## [Saved entries]

* * * * * * * * *

(** [_fill_buf] on a stream whose buffer is empty. *)
Lemma fill_buf_run l f x b r s : at_slot l f x s -> buffered x b d -> has x (Z.lor F_ERR F_WRONLY) = false -> has x F_EOF = false ->
  tail x = head x -> head x + Z.of_nat (length r) < 2 ^ 31 -> source r (sys s) ->
  exists n s1, _fill_buf f s = Ok (n, s1) /\ in_at l f r s1 /\ (n < 0 <-> r = []) /\
    (r <> [] -> exists y, stream f s1 = Ok (y, s1) /\ tail y < head y).
Proof.
  intros Hs Hb Hp He Heq Hh Hr. pose proof Hb as (Hbuf & Hl & Hsz & Hfd & Hby & Ht & Hh2). set (i := head x mod BUF_SIZE).
  assert (Hi : 0 <= i < BUF_SIZE) by (apply Z.mod_pos_bound; unfold BUF_SIZE; lia).
  destruct (source_read _ _ HS r (sys s) (BUF_SIZE - i) Hr ltac:(lia)) as (v & r' & t & Hrd & -> & Hlv & Hv & Hr').
  pose proof (source_bytes _ _ HS _ _ Hr) as Hbr. apply Forall_app in Hbr as [Hbv _].
  assert (Hrun : forall K : Z * list Z -> st io Z, (v ← call (uread (fd x) (u32 (size x - Z.of_nat (Z.to_nat i)))); K v) s =
    K (Z.of_nat (length v), v) (Io (iob s) t)).
  { intros K. rewrite Hsz, Hfd, Z2Nat.id, u32_small by (unfold BUF_SIZE in *; lia). by rewrite (st_bind_eq _ _ _ _ _ (call_run _ _ _ _ Hrd)). }
  assert (Hs2 : at_slot l f x (Io (iob s) t)) by exact Hs. pose proof Hs as [Hf _].
  unfold _fill_buf. rewrite (st_bind_eq _ _ _ _ _ (stream_run _ _ _ _ Hs)), has_lor, He, Hp, Hbuf. unfold buffer. rewrite Hbuf.
  rewrite bool_decide_eq_true_2 by done. unfold kassert. cbn [orb]. rewrite !(st_bind_eq (mret _) _ s _ s) by done.
  rewrite (st_bind_eq (lift _) _ s (Z.to_nat i) s) by (unfold lift; rewrite (rel_run x b d) by (done || lia); done). rewrite Hrun.
  destruct (Z.leb_spec (Z.of_nat (length v)) 0) as [Hz|Hpos].
  - destruct v; [|cbn in Hz; lia]. specialize (Hv eq_refl). cbn [app] in *. subst r'. cbn [length Z.of_nat Z.eqb].
    rewrite (st_bind_eq _ _ _ _ _ (set_stream_run _ _ _ _ _ Hs2)). do 2 eexists. split; [reflexivity|]. split; [|split; [done|done]].
    exists (with_flags x (Z.lor (flags x) F_EOF)), b, []. split; [done|]. split; [done|].
    split; [rewrite has_lor, !has_set; rewrite has_lor in Hp; apply orb_false_elim in Hp as [-> ->]; done|].
    cbn [tail head with_flags]. rewrite Heq, Z.sub_diag. split; [fold i; lia|]. split; [cbn; lia|]. done.
  - assert (Hvn : v <> []) by (intros ->; cbn in Hpos; lia). rewrite length_app in Hh.
    assert (Hw : wr_block b (Z.to_nat i) v = Ok (splice b (Z.to_nat i) v)).
    { unfold wr_block. rewrite decide_True; [done|]. rewrite Hl. unfold BUF_SIZE in *. lia. }
    rewrite Hw. rewrite (st_bind_eq (lift _) _ (Io (iob s) t) (splice b (Z.to_nat i) v) (Io (iob s) t)) by done.
    rewrite (st_bind_eq _ _ _ _ _ (set_stream_run _ _ _ _ _ Hs2)), s32_small by lia. do 2 eexists. split; [reflexivity|].
    set (y := with_head _ _). split; [|split; [split; [lia|intros E; apply app_nil in E as [? _]; done]|]].
    + exists y, (splice b (Z.to_nat i) v), r'. split; [done|]. unfold buffered. cbn [buf size fd tail head y with_head with_buf].
      split; [split_and!; try done; try lia; [rewrite length_splice; [done|rewrite Hl; unfold BUF_SIZE in *; lia]|by apply Forall_splice]|].
      split; [exact Hp|]. rewrite Heq. fold i. split; [lia|]. split; [lia|]. split; [|split; [|exact Hr']].
      * replace (head x + Z.of_nat (length v) - head x) with (Z.of_nat (length v)) by lia. rewrite Nat2Z.id, splice_read; [done|].
        rewrite Hl. unfold BUF_SIZE in *. lia.
      * change (has y F_EOF) with (has x F_EOF). by rewrite He.
    + intros _. exists y. split; [by apply (stream_run l)|]. cbn. lia.
Qed.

* * * * * * * * *

## [What needs to be done]
After locating the line holding "lia. do 2 eexists. split; [reflexivity|]." above, output exactly that line and every line after it through the line holding "split; [split_and!; try". Include nothing else.

## [Answer to the exercise]
    rewrite (st_bind_eq _ _ _ _ _ (set_stream_run _ _ _ _ _ Hs2)), s32_small by lia. do 2 eexists. split; [reflexivity|].
    set (y := with_head _ _). split; [|split; [split; [lia|intros E; apply app_nil in E as [? _]; done]|]].
    + exists y, (splice b (Z.to_nat i) v), r'. split; [done|]. unfold buffered. cbn [buf size fd tail head y with_head with_buf].
      split; [split_and!; try done; try lia; [rewrite length_splice; [done|rewrite Hl; unfold BUF_SIZE in *; lia]|by apply Forall_splice]|].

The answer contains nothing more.